Las incógnitas, sin embargo, son muchas más. ¿Qué pasará con el plan de recuperación que debe ser implementado con un calendario estricto? Hay que aprobar una serie de reformas si se quiere recibir el próximo paquete de ayudas. ¿Qué pasará con la prima de riesgo del país con la deuda pública más elevada de la UE? Ayer superó los 240 puntos y la subida de tipos de interés del BCE no ayudará. ¿Qué pasará con la aprobación de los presupuestos? En el mejor de los casos, el gobierno se formaría a finales de octubre: no será fácil prepararlos y conseguir el visto bueno de Bruselas. ¿Y qué pasará con la colocación internacional de la tercera fuerza económica de la UE si se forma un gobierno Meloni-Salvini? ¿El compromiso euroatlántico, pilar del gobierno Draghi, se mantendrá? Rusia intentará influir en las elecciones italianas y después en la línea del nuevo gobierno. No olvidemos que los canales de comunicación son fluidos con Berlusconi, histórico amigo de Putin, y Salvini, cuyo partido, la Liga, firmó un acuerdo de cooperación con Rusia Unida. No estamos hablando de temas baladíes.
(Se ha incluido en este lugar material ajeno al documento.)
(* ===== verification/ProtectionPrune.v ===== *)
(** * Slashing protection: pruning

    What [PruneAttestations] (at start-up) and [pruneProposalHistoryBySlot] (at every
    proposal) remove from the complete database, that every operation keeps the
    database well typed, and what pruning costs: the stored lowest epochs and slots are
    not raised, so an old vote or block that was pruned can be contradicted. *)

From stdpp Require Import sorting.
From S2P Require Import Prelude MathHelper Primitives SlotTime Bytes Protection ProtectionKV ProtectionView ProtectionCheck ProtectionBatch.

Section prune.
Context `{Bolt} `{BeaconChainConfig}.

(** The highest epoch among the keys, 0 for an empty bucket. *)
Definition highestKey (ob : option (Bucket bytes)) : Z :=
  match ob with
  | Some b => match cursorLast b with Some (k, _) => BytesToEpochBigEndian k | None => 0 end
  | None => 0
  end.

Definition keepFrom (ob : option (Bucket bytes)) : Z := pruningEpochCutoff (highestKey ob).

Lemma pruneWalk_sub cur upper b k v : Get (pruneWalk cur upper b) k = Some v → Get b k = Some v.
Proof.
  revert b. induction cur as [|[k0 v0] cur IH]; intros b; cbn [pruneWalk]; [done|]. case_if; [done|].
  intros Hg%IH. rewrite Get_Delete in Hg. by case_decide.
Qed.

(** A walk over ascending keys that has passed all keys of [b] not in [cur]. *)
Lemma pruneWalk_spec cur upper b e :
  is_u64 e → StronglySorted bytes_lt cur.*1 → (∀ k v, (k, v) ∈ cur → epochKey k) →
  (e < upper → is_Some (Get b (EpochToBytesBigEndian e)) → EpochToBytesBigEndian e ∈ cur.*1) →
  Get (pruneWalk cur upper b) (EpochToBytesBigEndian e) =
  if e <? upper then None else Get b (EpochToBytesBigEndian e).
Proof.
  intros He. revert b. induction cur as [|[k v] cur IH]; intros b Hs Hk Hin; cbn [pruneWalk].
  { destruct (Z.ltb_spec e upper); [|done]. destruct (Get b _) eqn:E; [|done].
    exfalso. enough (EpochToBytesBigEndian e ∈ ([] : list bytes)) by set_solver. by apply Hin. }
  cbn in Hs. apply StronglySorted_inv in Hs as [Hs Hall]. rewrite Forall_forall in Hall.
  assert (epochKey k) as (e0 & He0 & Ek) by (apply (Hk k v); set_solver).
  assert (Hd : BytesToEpochBigEndian k = e0) by (rewrite Ek; by apply BytesToUint64BigEndian_Uint64).
  rewrite Hd. destruct (Z.leb_spec upper e0) as [Hle|Hgt].
  - destruct (Z.ltb_spec e upper) as [Hlt|]; [|done].
    destruct (Get b (EpochToBytesBigEndian e)) eqn:E; [|done]. exfalso.
    assert (EpochToBytesBigEndian e ∈ ((k, v) :: cur).*1) as Hc by (by apply Hin).
    cbn in Hc. apply elem_of_cons in Hc as [Hc|Hc].
    + rewrite Ek in Hc. apply Uint64ToBytesBigEndian_inj in Hc; [lia|done..].
    + apply Hall in Hc. rewrite Ek in Hc. apply Uint64ToBytesBigEndian_lt in Hc; [lia|done..].
  - rewrite IH; [|done|set_solver|].
    + rewrite Get_Delete. case_decide as Hc; [|done]. rewrite Ek in Hc.
      apply Uint64ToBytesBigEndian_inj in Hc as ->; [|done..]. by destruct (Z.ltb_spec e upper); [|lia].
    + intros Hlt Hsome. rewrite Get_Delete in Hsome. case_decide as Hc; [by destruct Hsome|].
      specialize (Hin Hlt Hsome). cbn in Hin. set_solver.
Qed.

Lemma pruneBucket_spec P b e :
  TypedBucket P b → is_u64 e →
  Get (pruneBucket b) (EpochToBytesBigEndian e) =
  if e <? keepFrom (Some b) then None else Get b (EpochToBytesBigEndian e).
Proof.
  intros Hb He. unfold pruneBucket, keepFrom, highestKey.
  replace (BytesToEpochBigEndian _) with (match cursorLast b with Some (k, _) => BytesToEpochBigEndian k | None => 0 end)
    by (by destruct (cursorLast b) as [[]|]).
  apply pruneWalk_spec; [done|apply entries_sorted| |].
  - intros k v Hin%entries_Get. apply (Hb _ _ Hin).
  - intros _ [v Hv]. apply list_elem_of_fmap. exists (EpochToBytesBigEndian e, v). split; [done|]. by apply entries_Get.
Qed.

Lemma pruneBucket_typed P b : TypedBucket P b → TypedBucket P (pruneBucket b).
Proof. intros Hb k v Hg%pruneWalk_sub. by apply Hb. Qed.

Definition prunePk (b : PkBucket) : PkBucket :=
  pruneSigningRootsBucket (pruneTargetEpochsBucket (pruneSourceEpochsBucket b)).

Lemma prunePk_typed b : PkTyped b → PkTyped (prunePk b).
Proof.
  intros ((rs & Hr & Htr) & (ss & Hs & Hts) & (ts & Ht & Htt)).
  unfold PkTyped, prunePk. cbn. rewrite Hr, Hs, Ht. cbn.
  split_and!; eexists; (split; [done|]); by apply pruneBucket_typed.
Qed.

Lemma emptyPkBucket_prune : prunePk emptyPkBucket = emptyPkBucket.
Proof. done. Qed.

(** The loop over the keys prunes each key once. *)
Lemma PruneAttestations_Get d pk :
  Get (pubKeysBucket (PruneAttestations d)) pk = prunePk <$> Get (pubKeysBucket d) pk.
Proof.
  unfold PruneAttestations. set (F := foldl _).
  assert (Hgen : ∀ l d, NoDup l → Get (pubKeysBucket (F d l)) pk =
    if decide (pk ∈ l) then prunePk <$> Get (pubKeysBucket d) pk else Get (pubKeysBucket d) pk).
  { subst F. clear d. induction l as [|k l IH]; intros d Hnd; [done|].
    apply NoDup_cons in Hnd as [Hk Hnd]. cbn [foldl]. rewrite IH by done.
    destruct (Get (pubKeysBucket d) k) as [b|] eqn:E.
    - cbn [pubKeysBucket setAttestations]. rewrite Get_Put.
      destruct (decide (k = pk)) as [->|Hne].
      + rewrite decide_False by done. rewrite decide_True by set_solver. by rewrite E.
      + destruct (decide (pk ∈ l)); [rewrite decide_True by set_solver|rewrite decide_False by set_solver]; done.
    - destruct (decide (k = pk)) as [->|Hne].
      + rewrite decide_False by done. rewrite decide_True by set_solver. by rewrite E.
      + destruct (decide (pk ∈ l)); [rewrite decide_True by set_solver|rewrite decide_False by set_solver]; done. }
  rewrite Hgen by apply entries_NoDup. case_decide as Hin; [done|].
  destruct (Get (pubKeysBucket d) pk) as [b|] eqn:E; [|done]. exfalso. apply Hin, list_elem_of_fmap.
  exists (pk, b). split; [done|]. by apply entries_Get.
Qed.

Lemma PruneAttestations_frame d :
  let d' := PruneAttestations d in
  historicProposalsBucket d' = historicProposalsBucket d ∧
  lowestSignedSourceBucket d' = lowestSignedSourceBucket d ∧
  lowestSignedTargetBucket d' = lowestSignedTargetBucket d ∧
  lowestSignedProposalsBucket d' = lowestSignedProposalsBucket d ∧
  highestSignedProposalsBucket d' = highestSignedProposalsBucket d.
Proof.
  cbv zeta. unfold PruneAttestations. generalize ((entries (pubKeysBucket d)).*1). intros l. revert d.
  induction l as [|k l IH]; intros d; [done|]. cbn [foldl].
  destruct (IH (match Get (pubKeysBucket d) k with Some b => setAttestations d (lowestSignedSourceBucket d)
    (lowestSignedTargetBucket d) (Put (pubKeysBucket d) k (prunePk b)) | None => d end)) as (H1 & H2 & H3 & H4 & H5).
  unfold prunePk in *. rewrite H1, H2, H3, H4, H5. by destruct (Get _ k).
Qed.

Lemma PruneAttestations_typed d : DBTyped d → DBTyped (PruneAttestations d).
Proof.
  intros [H1 H2 H3 H4 H5 H6]. destruct (PruneAttestations_frame d) as (E1 & E2 & E3 & E4 & E5).
  split; rewrite ?E1, ?E2, ?E3, ?E4, ?E5; try done.
  intros pk b. rewrite PruneAttestations_Get. destruct (Get (pubKeysBucket d) pk) as [b0|] eqn:E; [|done].
  intros [= <-]. apply prunePk_typed. by apply (H1 pk).
Qed.

Lemma pkb_prune d pk : pkb (PruneAttestations d) pk = prunePk (pkb d pk).
Proof. unfold pkb. rewrite PruneAttestations_Get. by destruct (Get (pubKeysBucket d) pk). Qed.

Lemma getIn_prune P ob e :
  OTyped P ob → is_u64 e → getIn (option_map pruneBucket ob) e = if e <? keepFrom ob then None else getIn ob e.
Proof.
  destruct ob as [b|]; [|by intros; case_if]. cbn. intros Hb He. by apply (pruneBucket_spec P).
Qed.

(** ** Every operation keeps the types *)

Inductive dbReach : DB → Prop :=
| reach_empty : dbReach emptyDB
| reach_records d rs : dbReach d → Forall RecordTyped rs → dbReach (saveAttestationRecords d rs)
| reach_proposal d pk slot root :
    dbReach d → is_u64 slot → IsRootValue root → dbReach (SaveProposalHistoryForSlot d pk slot root)
| reach_keys d pks : dbReach d → dbReach (createProposalBuckets d pks)
| reach_prune d : dbReach d → dbReach (PruneAttestations d)
| reach_blacklist d pks : dbReach d → dbReach (SaveEIPImportBlacklistedPublicKeys d pks)
| reach_genesis d d' root : dbReach d → SaveGenesisValidatorsRoot d root = Ret d' → dbReach d'.

Lemma SaveProposalHistoryForSlot_DBTyped d pk slot root :
  DBTyped d → is_u64 slot → IsRootValue root → DBTyped (SaveProposalHistoryForSlot d pk slot root).
Proof.
  intros [H1 H2 H3 H4 H5 H6] Hs Hr. split; try done.
  - intros pk' b. cbn. rewrite Get_Put. case_decide; [|apply H2]. intros [= <-] k v Hg%pruneProposalRounds_sub.
    revert k v Hg. apply TypedBucket_Put; [|done..].
    destruct (Get (historicProposalsBucket d) pk) eqn:E; [by eapply H2|apply TypedBucket_empty].
  - by apply lowerBound_typed.
  - by apply upperBound_typed.
Qed.

Lemma createProposalBuckets_DBTyped d pks : DBTyped d → DBTyped (createProposalBuckets d pks).
Proof.
  intros [H1 H2 H3 H4 H5 H6]. split; try done. cbn. revert H2. generalize (historicProposalsBucket d).
  induction pks as [|pk' pks IH]; intros B HB pk b; cbn; [apply HB|].
  apply IH. intros pk2 b2. rewrite Get_Create. case_decide; [subst|apply HB]. intros [= <-].
  destruct (Get B pk2) eqn:E; [by eapply HB|apply TypedBucket_empty].
Qed.

Lemma dbReach_typed d : dbReach d → DBTyped d.
Proof.
  induction 1 as [|d rs _ IH Hrs|d pk slot root _ IH Hs Hr|d pks _ IH|d _ IH|d pks _ IH|d d' root _ IH Hg].
  - apply emptyDB_typed.
  - clear -IH Hrs. revert d IH. induction Hrs as [|r rs Hr _ IHr]; intros d Hd; [done|].
    by apply IHr, saveAttestationRecord_typed.
  - by apply SaveProposalHistoryForSlot_DBTyped.
  - by apply createProposalBuckets_DBTyped.
  - by apply PruneAttestations_typed.
  - by destruct IH.
  - unfold SaveGenesisValidatorsRoot in Hg. destruct (_ && _); [done|]. injection Hg as <-. by destruct IH.
Qed.
End prune.

(** C39. Typing: after any sequence of the operations that write to the complete
    database (records, proposals, keys, pruning, blacklist, genesis root) its buckets
    hold encodings of what the code reads there, and so reading a key's history and
    checking an attestation never panic. *)
Theorem database_well_typed `{Bolt} `{BeaconChainConfig} (d : DB) :
  dbReach d →
  DBTyped d ∧
  ∀ pk root att, (∃ history, AttestationHistoryForPubKey d pk = Ret history) ∧
                 (∃ res, CheckSlashableAttestation d pk root att = Ret res).
Proof.
  intros Hd%dbReach_typed. split; [done|]. intros pk root att. split.
  - destruct (AttestationHistory_view d pk Hd) as (h & Hh & _). eauto.
  - destruct (CheckSlashableAttestation_view d pk root att Hd) as (kind & e & Hc & _). eauto.
Qed.

(** Start-up pruning: for every key, the signing roots, the votes by source and the
    votes by target below the cutoff of their own bucket ([SlashingProtectionPruningEpochs]
    below its highest key) are gone and all others are unchanged; the lowest signed
    epochs and the proposals are not touched. *)
Theorem PruneAttestations_correct `{Bolt} `{BeaconChainConfig} (d : DB) (pk : bytes) (e : Z) :
  dbReach d → is_u64 e →
  let d' := PruneAttestations d in
  let b := pkb d pk in
  rootAt d' pk e = (if e <? keepFrom (attestationSigningRootsBucket b) then None else rootAt d pk e) ∧
  targetsOf d' pk e = (if e <? keepFrom (attestationSourceEpochsBucket b) then [] else targetsOf d pk e) ∧
  sourcesOf d' pk e = (if e <? keepFrom (attestationTargetEpochsBucket b) then [] else sourcesOf d pk e) ∧
  LowestSignedSourceEpoch d' pk = LowestSignedSourceEpoch d pk ∧
  LowestSignedTargetEpoch d' pk = LowestSignedTargetEpoch d pk ∧
  ProposalHistoryForPubKey d' pk = ProposalHistoryForPubKey d pk.
Proof.
  intros Hd%dbReach_typed He. cbv zeta. destruct (pkb_typed d pk Hd) as (H1 & H2 & H3).
  destruct (PruneAttestations_frame d) as (E1 & E2 & E3 & _).
  unfold rootAt, targetsOf, sourcesOf, epochsAt, LowestSignedSourceEpoch, LowestSignedTargetEpoch, ProposalHistoryForPubKey.
  rewrite pkb_prune, E1, E2, E3. unfold prunePk. cbn.
  rewrite (getIn_prune IsRootValue), !(getIn_prune Packed) by done.
  split_and!; try done; by case_if.
Qed.

(** ** Witnesses *)

Definition prunedRecords : list AttestationRecord :=
  [mkAttRecord exampleKey 0 1 (exampleRoot 1); mkAttRecord exampleKey 9 10 (exampleRoot 2);
   mkAttRecord exampleKey 600 601 (exampleRoot 3)].

Lemma prunedRecords_reach : @dbReach gmapBolt mainnetBeaconConfig (saveAttestationRecords emptyDB prunedRecords).
Proof.
  apply reach_records; [apply reach_empty|]. repeat (constructor; [repeat split; try (vm_compute; congruence); by right|]).
  constructor.
Qed.

Lemma database_well_typed_witness :
  let d := @PruneAttestations gmapBolt mainnetBeaconConfig (saveAttestationRecords emptyDB prunedRecords) in
  DBTyped d ∧ ∃ history, AttestationHistoryForPubKey d exampleKey = Ret history.
Proof.
  cbv zeta.
  destruct (@database_well_typed gmapBolt mainnetBeaconConfig _ (reach_prune _ prunedRecords_reach)) as [H1 H2].
  split; [exact H1|]. exact (proj1 (H2 exampleKey [] (mkAtt 0 0))).
Defined.

Lemma PruneAttestations_correct_witness :
  let d := @saveAttestationRecords gmapBolt emptyDB prunedRecords in
  rootAt (@PruneAttestations gmapBolt mainnetBeaconConfig d) exampleKey 10 = None ∧ rootAt d exampleKey 10 = Some (exampleRoot 2).
Proof.
  cbv zeta. split; [|vm_compute; reflexivity].
  destruct (@PruneAttestations_correct gmapBolt mainnetBeaconConfig _ exampleKey 10 prunedRecords_reach) as [E _].
  - split; vm_compute; congruence.
  - rewrite E. vm_compute. reflexivity.
Defined.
Obviamente, el futuro no está escrito, como decía Joe Strummer. La izquierda –o, al menos, lo que queda de ella– y el mundo progresista pueden movilizarse y evitar que los amigos de Orbán, Trump y Abascal lleguen al poder en Roma. No va a ser fácil, desde luego, pero hay que intentarlo. Y sobre todo hay que encender todas las velas a todas las vírgenes que conozcamos. Y rezar. En el país que alberga el Vaticano a veces funciona.